▶ **Assigned task**
Write out the stretch of lines below that begins at the line with "let f := Qfloor y in" and ends at the line with "(** Nanoseconds in one second. *)", including both, exactly as given and nothing more.
### Data supplied
(** * Windowed aggregation and short-horizon forecast of the dashboards

    A shallow embedding of the numeric core of [forecast_dashboard.py] and
    of the bounded buffers of [app.py] / [forecast_dashboard.py].

    Conventions of the embedding.
    - A Python / numpy float is an exact rational ([Q]); equality of two
      computed floats is [Qeq] ([==]).  Rounding of binary floating point is
      outside the model.
    - A pandas [datetime64[ns]] value is the integer count of nanoseconds
      since the epoch ([Z]).  [aggregate_to_10s_bins] is the series the code
      computes from them; [aggregate_to_10s_bins_checked] adds the range of
      [datetime64[ns]], outside of which pandas raises.
    - A pandas [Series] with a datetime index is the ordered list of its
      [(index, value)] rows; the intermediate result of [groupby(...).sum()]
      is a finite map from group key to group sum.
    - An operation that raises in Python (division by zero, [pop] on an
      empty list) and the mean of an empty [Series] (NaN in pandas) return
      [None]; the code is written in the option monad. *)

From Stdlib Require Import ZArith QArith Qround Qabs Qminmax Lia Lqa.
From stdpp Require Import base option list gmap strings.

Local Open Scope Z_scope.

(** ** Floats *)

Module Float.
Local Open Scope Q_scope.

(** [sum(xs)] / [Series.sum()]. *)
Definition sum (xs : list Q) : Q := foldr Qplus 0 xs.

(** [a / b]; [ZeroDivisionError] is [None]. *)
Definition div (a b : Q) : option Q :=
  if Qeq_bool b 0 then None else Some (a / b).

(** [Series.mean()]: the sum divided by the number of rows; the mean of
    no rows is not a number. *)
Definition mean (xs : list Q) : option Q :=
  div (sum xs) (inject_Z (Z.of_nat (length xs))).

(** Python's [max(0, x)]: the second argument is returned only when it is
    strictly greater than the first. *)
Definition max0 (x : Q) : Q := if Qlt_le_dec 0 x then x else 0.

(** Rounding to the nearest integer, ties to the even one. *)
Definition round_half_even (y : Q) : Z :=
  let f := Qfloor y in
  match Qcompare (y - inject_Z f) (1 # 2) with
  | Lt => f
  | Gt => (f + 1)%Z
  | Eq => if Z.even f then f else (f + 1)%Z
  end.

(** [int(x)] and the cast of a float to an integer: truncation towards
    zero. *)
Definition int (x : Q) : Z := if Qlt_le_dec x 0 then Qceiling x else Qfloor x.
End Float.

(** ** Time *)

Module Time.
(** Nanoseconds in one second. *)
Definition ns_per_s : Z := 1000000000.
######
▶ **Task answer**
  let f := Qfloor y in
  match Qcompare (y - inject_Z f) (1 # 2) with
  | Lt => f
  | Gt => (f + 1)%Z
  | Eq => if Z.even f then f else (f + 1)%Z
  end.

(** [int(x)] and the cast of a float to an integer: truncation towards
    zero. *)
Definition int (x : Q) : Z := if Qlt_le_dec x 0 then Qceiling x else Qfloor x.
End Float.

(** ** Time *)

Module Time.
(** Nanoseconds in one second. *)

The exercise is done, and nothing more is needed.